2.5. Pendekatan Pragmatik dan Komunikatif
Pengamatan Bambang Purwo, konsep pragmatik menurut
pemahaman saat ini dapat dibedakan menjadi dua kategori, yaitu pragmatik
sebagai sesuatu yang diajarkan, dan pragmatik sebagai sesuatu yang mewarnai
kegiatan mengajar a\yang dibagi lagi menjadi pragmatik sebagai bidang kajian
ilmu linguistik dan pragmatik sebagai salah satu aspek bahasa yang lazim
disebut fungsi komunikasi.
Konsep pragmatik sebenarnya mencakup kegiatan berbicara
dan menulis. Sebab, secara konseptual, pragmatik sesungguhnya lebih dimaksudakn
sebagai suatu pendekatan dalam pengajaran bahasa, bukan sebagai materi yang
diajarkan. Jadi, pendekatan pragmatik pada dasarnya menghendaki agar pengajaran
bahasa lebih diarahkan pada kegiatan penggunaan bahasa secara kontekstual,
sesuai dengan fungsinya sebagai alat komunikasi dan interaksi sosial.
Konsep pragmatik dan pendekatan komunikatif pada
hakikatnya masih setali tiga uang. Kedua pendekatan ini sama-sama bertolak pada
pentingnya aspek pengguaan bahasa (language
use) di dalam pengajaran bahasa, bukan pada aspek pengetahuan atau
kaidah-kaidah bahasa (language rule)
sebagaimana dalam pandangan struktural.
Sasaran pengajaran bahasa dengan pendekatan komunikatif (communicative language teaching) adalah tercapainya kompetensi
komunikatif (communicative competence),
yaitu kemampuan seseoarang dalam menggunakan suatu bahasa yang secara sosial
dapat diterima dan memadai. Dalam pandangan komunikatif bukan kebenaran kaidah
bahasa yang dipentingkan, melainkan berterimanya ragam bahasa yang digunakan
dalam suatu peristiwa komunikasi.
BAB III
PENUTUP
3.1. Kesimpulan
Masalah pendidikan dan pengajaran bahasa bukan hanya
menjadi kajian linguistik terapan, tetapi juga menjadi bidang kajian
sosiolinguistik. Dalam kaitannya dengan sosiolingustik, pendidikan dan
pengajaran bahasa itu mencakup (1) konsep pendidikan dan bahasa pengajaran bahasa, (2) variasi
pengajaran bahasa, (3) tujuan pendidikan dan pengajaran bahasa, (4) pengajaran
bahasa kedua, (5) pendekatan pragmatik dan komunikatif.

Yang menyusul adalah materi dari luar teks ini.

(** ** [GET /vitals/{patient_id}] *)

(** The loop body: [_id] to its string, a native time value to its
    ISO form.  [None] is the [KeyError] of [doc["_id"]]. *)
Definition jsonable (doc : dict) : option dict :=
  match dict_get "_id" doc with
  | None => None
  | Some id =>
      let doc := dict_set "_id" (VStr (py_str id)) doc in
      let ts := py_get "timestamp" doc in
      match ts with
      | VDatetime d => Some (dict_set "timestamp" (VStr (isoformat rt d)) doc)
      | _ => Some doc
      end
  end.

(** [async for doc in cursor: ...; docs.append(doc)] *)
Fixpoint collect (cursor : list dict) : option (list dict) :=
  match cursor with
  | [] => Some []
  | doc :: rest =>
      match jsonable doc with
      | None => None
      | Some d =>
          match collect rest with
          | None => None
          | Some ds => Some (d :: ds)
          end
      end
  end.

Definition get_vitals (pid : string) (db : Collection) : outcome :=
  let cursor := sort_desc "timestamp" (find pid db) in
  match collect cursor with
  | None => Crashed
  | Some [] => Raised 404 "No vitals for that patient"
  | Some docs => Returned docs
  end.

Definition route_get_vitals (pid : string) (db : Collection) : Response :=
  respond None (get_vitals pid db).

(** ** The PDF renderer *)

(** The calls made on the canvas, in the order they are made; the
    saved file is that list. *)
Inductive canvas_op : Type :=
| SetFont (psfontname : string) (size : Z)
| DrawString (x : Z) (y : float) (text : string)
| ShowPage
| Save.

Definition Canvas := list canvas_op.

(** The reports directory: the file saved at each path *)
Definition FS := list (string * Canvas).

Definition write_file (path : string) (c : Canvas) (fs : FS) : FS :=
  (path, c) :: fs.

Fixpoint read_file (path : string) (fs : FS) : option Canvas :=
  match fs with
  | [] => None
  | (p, c) :: fs' => if String.eqb p path then Some c else read_file path fs'
  end.

(** [reportlab.lib.units] and [reportlab.lib.pagesizes] *)
Definition inch : float := 72%float.
Definition cm : float := (inch / 2.54)%float.
Definition mm : float := (cm * 0.1)%float.
Definition A4 : float * float := ((210 * mm)%float, (297 * mm)%float).

Definition REPORTS_DIR : string := "reports".

(** [os.path.join(a, b)] and [os.path.basename(p)] on POSIX paths *)
Fixpoint ends_with_slash (s : string) : bool :=
  match s with
  | EmptyString => false
  | String c EmptyString => Ascii.eqb c "/"
  | String _ r => ends_with_slash r
  end.

Definition path_join (a b : string) : string :=
  match b with
  | String "/" _ => b
  | _ =>
      match a with
      | EmptyString => b
      | _ => if ends_with_slash a then a ++ b else a ++ "/" ++ b
      end
  end.

Fixpoint has_slash (s : string) : bool :=
  match s with
  | EmptyString => false
  | String c r => Ascii.eqb c "/" || has_slash r
  end.

Fixpoint basename (p : string) : string :=
  match p with
  | EmptyString => EmptyString
  | String c r =>
      if Ascii.eqb c "/" || has_slash r then basename r else p
  end.

(** The closure [draw_row], with the canvas and the [nonlocal y] it
    updates passed through. *)
Definition draw_row (left : Z) (label : string) (v : value)
    (st : Canvas * float) : Canvas * float :=
  let '(c, y) := st in
  ((c ++ [ SetFont "Helvetica-Bold" 10;
           DrawString left y (label ++ ":");
           SetFont "Helvetica" 10;
           DrawString (left + 160) y (py_str v) ])%list,
   (y - 20)%float).

(** The text of the blood-pressure row.  [if vitals.blood_pressure]
    holds for every model instance, whatever its fields: a pydantic
    model defines neither [__bool__] nor [__len__]. *)
Definition bp_str (vitals : Vitals) : string :=
  match blood_pressure vitals with
  | Some bp =>
      py_str (opt VInt (systolic bp)) ++ "/" ++
      py_str (opt VInt (diastolic bp)) ++ " mmHg"
  | None => "N/A"
  end.

Definition build_vitals_pdf (now : datetime) (pid : string) (vitals : Vitals)
    (fs : FS) : FS * string :=
  let ts := match timestamp vitals with
            | Some t => strftime rt t "%Y%m%d%H%M%S"
            | None => strftime rt now "%Y%m%d%H%M%S"
            end in
  let fname := pid ++ "_" ++ ts ++ ".pdf" in
  let path := path_join REPORTS_DIR fname in
  let '(width, height) := A4 in
  let left := 50 in
  let top := (height - 50)%float in
  let c : Canvas :=
    [ SetFont "Helvetica-Bold" 16;
      DrawString left top
        ("Vitals Report - " ++
         py_str (py_or (opt VStr (patient_name vitals)) (VStr pid)));
      SetFont "Helvetica" 11;
      DrawString left (top - 30)%float ("Patient ID: " ++ pid);
      DrawString left (top - 50)%float
        ("Timestamp: " ++
         match timestamp vitals with
         | Some t => isoformat rt t
         | None => "N/A"
         end) ] in
  let y := (top - 90)%float in
  let st := (c, y) in
  let st := draw_row left "Heart Rate (bpm)"
              (py_or (opt VInt (heart_rate vitals)) (VStr "N/A")) st in
  let st := draw_row left "Blood Pressure" (VStr (bp_str vitals)) st in
  let st := draw_row left "Respiratory Rate (breaths/min)"
              (py_or (opt VInt (respiratory_rate vitals)) (VStr "N/A")) st in
  let st := draw_row left "Temperature (Â°C)"
              (py_or (opt VFloat (temperature_c vitals)) (VStr "N/A")) st in
  let st := draw_row left "Oxygen Saturation (%)"
              (py_or (opt VInt (oxygen_saturation vitals)) (VStr "N/A")) st in
  let st := draw_row left "Notes"
              (py_or (opt VStr (notes vitals)) (VStr "-")) st in
  let c := (fst st ++ [ShowPage; Save])%list in
  (write_file path c fs, path).

(** ** [GET /vitals/{patient_id}/pdf] *)

(** The timestamp of the raw document made fit for the model: a string
    is parsed, and replaced by the clock reading when it does not
    parse; anything else is left as stored. *)
Definition normalize (now : datetime) (doc : dict) : dict :=
  let doc := dict_pop "_id" doc in
  let ts := py_get "timestamp" doc in
  match ts with
  | VStr s =>
      match fromisoformat rt s with
      | Some d => dict_set "timestamp" (VDatetime d) doc
      | None => dict_set "timestamp" (VDatetime now) doc
      end
  | _ => doc
  end.

Definition get_vitals_pdf (now : datetime) (pid : string) (db : Collection)
    (fs : FS) : FS * outcome :=
  match find_one pid "timestamp" db with
  | None => (fs, Raised 404 "No vitals to make PDF")
  | Some [] => (fs, Raised 404 "No vitals to make PDF")
  | Some doc =>
      let doc := normalize now doc in
      match Vitals_validate doc with
      | None => (fs, Crashed)
      | Some v =>
          let '(fs', pdf_path) := build_vitals_pdf now pid v fs in
          (fs', Responded
                  (FileResponse pdf_path "application/pdf" (basename pdf_path)))
      end
  end.

Definition route_get_vitals_pdf (now : datetime) (pid : string)
    (db : Collection) (fs : FS) : FS * Response :=
  let '(fs', o) := get_vitals_pdf now pid db fs in
  (fs', respond None o).

(** ** Reading a rendered page

    A row is what [draw_row] leaves on the canvas: a label in the bold
    10-point face followed by a value in the regular 10-point face. *)
Definition is_font (name : string) (size : Z) (op : canvas_op) : bool :=
  match op with
  | SetFont n s => String.eqb n name && (s =? size)
  | _ => false
  end.

Fixpoint rows (c : Canvas) : list (string * string) :=
  match c with
  | [] => []
  | f1 :: tl =>
      match tl with
      | DrawString _ _ l :: f2 :: DrawString _ _ v :: rest =>
          if is_font "Helvetica-Bold" 10 f1 && is_font "Helvetica" 10 f2
          then (l, v) :: rows rest
          else rows tl
      | _ => rows tl
      end
  end.

Fixpoint row (label : string) (rs : list (string * string)) : option string :=
  match rs with
  | [] => None
  | (l, v) :: rs' => if String.eqb l label then Some v else row label rs'
  end.

(** The rows of the file a response serves *)
Definition served_rows (fs : FS) (r : Response) : option (list (string * string)) :=
  match content r with
  | BFile path _ _ => option_map rows (read_file path fs)
  | _ => None
  end.

(** The outcome of a successful report: the file is written and then
    served under its base name. *)
Definition report (now : datetime) (pid : string) (v : Vitals) (fs : FS)
  : FS * outcome :=
  let '(fs', pdf_path) := build_vitals_pdf now pid v fs in
  (fs', Responded (FileResponse pdf_path "application/pdf" (basename pdf_path))).

(** The page the renderer saves for a record *)
Definition page (now : datetime) (pid : string) (v : Vitals) : option Canvas :=
  let '(fs', pdf_path) := build_vitals_pdf now pid v [] in
  read_file pdf_path fs'.

(** ** The service over time

    Only [post_vitals] changes the collection, so the collections the
    service can reach are those a sequence of create requests builds
    from the empty one.  A request carries the clock reading and the
    identifier the driver generates while it is served. *)
Record request : Type := {
  clock : datetime;
  new_id : ObjectId;
  payload : Vitals
}.

Definition serve_posts (reqs : list request) (db : Collection) : Collection :=
  fold_left
    (fun db r => fst (post_vitals (clock r) (new_id r) (payload r) db))
    reqs db.

(** The record a request leaves in the collection, its timestamp, the
    stored document and the document as the list operation shows it. *)
Definition stored_timestamp (r : request) : datetime :=
  cut_ms match timestamp (payload r) with
         | Some t => t
         | None => clock r
         end.

Definition stored (r : request) : Vitals :=
  set_timestamp (payload r) (Some (stored_timestamp r)).

Definition stored_doc (r : request) : dict :=
  ("_id", VObjectId (new_id r)) :: Vitals_dict (stored r).

Definition listed_doc (r : request) : dict :=
  ("_id", VStr (str_ObjectId (new_id r))) ::
  Vitals_dict_with (VStr (isoformat rt (stored_timestamp r))) (stored r).

Definition is_for (pid : string) (r : request) : bool :=
  String.eqb (patient_id (payload r)) pid.

(** [a] was taken after [b]; [a] was not taken before [b]. *)
Definition newer (a b : request) : Prop :=
  stored_timestamp b < stored_timestamp a.

Definition not_older (a b : request) : Prop :=
  stored_timestamp b <= stored_timestamp a.

(** The fields of the record, and the optional ones a body leaves out *)
Definition FIELDS : list string :=
  [ "patient_id"; "patient_name"; "timestamp"; "heart_rate"; "blood_pressure";
    "respiratory_rate"; "temperature_c"; "oxygen_saturation"; "notes" ].

Definition absent {A : Type} (name : string) (o : option A) : list string :=
  match o with
  | None => [name]
  | Some _ => []
  end.

Definition absent_inputs (v : Vitals) : list string :=
  (absent "patient_name" (patient_name v) ++
   absent "timestamp" (timestamp v) ++
   absent "heart_rate" (heart_rate v) ++
   absent "blood_pressure" (blood_pressure v) ++
   absent "respiratory_rate" (respiratory_rate v) ++
   absent "temperature_c" (temperature_c v) ++
   absent "oxygen_saturation" (oxygen_saturation v) ++
   absent "notes" (notes v))%list.

(** A document holds every field of the record, and null under every
    optional field the body [v] left out. *)
Definition nulls_for_absent (v : Vitals) (doc : dict) : Prop :=
  (forall k, In k FIELDS -> dict_get k doc <> None) /\
  (forall k, In k (absent_inputs v) -> dict_get k doc = Some VNone).

(** A document as the database hands it out carries an [_id]. *)
Definition has_id (doc : dict) : Prop := dict_get "_id" doc <> None.

(** A stored document the list operation can show: its keys are
    distinct, as in every dict, it carries an [_id], and what it holds
    besides has a JSON form (finite floats, no object identifiers). *)
Definition well_stored (doc : dict) : Prop :=
  NoDup (keys doc) /\
  has_id doc /\
  forall k x, In (k, x) doc -> k <> "_id" -> json_ok x = true.

(** The document is one of patient [pid]. *)
Definition of_patient (pid : string) (doc : dict) : Prop :=
  dict_get "patient_id" doc = Some (VStr pid).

Pendidikan dan pengajaran bahasa menekankan penguasaan
keterampilan berbahasa. Kurikulum bahasa
yang berlaku di sekolah dasar dan sekolah menengah harus terus disempurnakan
dengan memperhatikan aspek psikologis dan sosiolinguistik bahasa serta
keluwesan dan kesinambungan isinya. Untuk meningkatkan serta memperluas wawasan
guru bahasa di sekolah dasar dan sekolah menengah harus disusun dan
dikembangkan sebagai buku acuan seperti buku panduan penggunaan bahasa
Indonesia yang baik dan benar, tata bahasa pedagosis, dan panduan pengajaran
bahasa komunikatif.
3.2.Saran
Untuk dapat mencapai hasil yang diinginkan dalam
pendidikan dan pengajaran bahasa, maka penataran guru bahasa perlu ditingkatkan
dalam hal pengelolaan, kurikulum, metode, dan penyusunan bahan pelajaran. Dalam
pengajaran bahasa Indonesia juga perlu diperhatikan bahasa yang digunakan dalam
proses pengajaran dan bahasa sebagai hasil pengajaran itu sendiri.
Semoga makalah ini dapat diterima dan bermanfaat bagi
para calon guru bahasa maupun non bahasa. Saran dan kritik yang membangun
sangat diharapkan untuk memperbaiki makalah ini nantinya.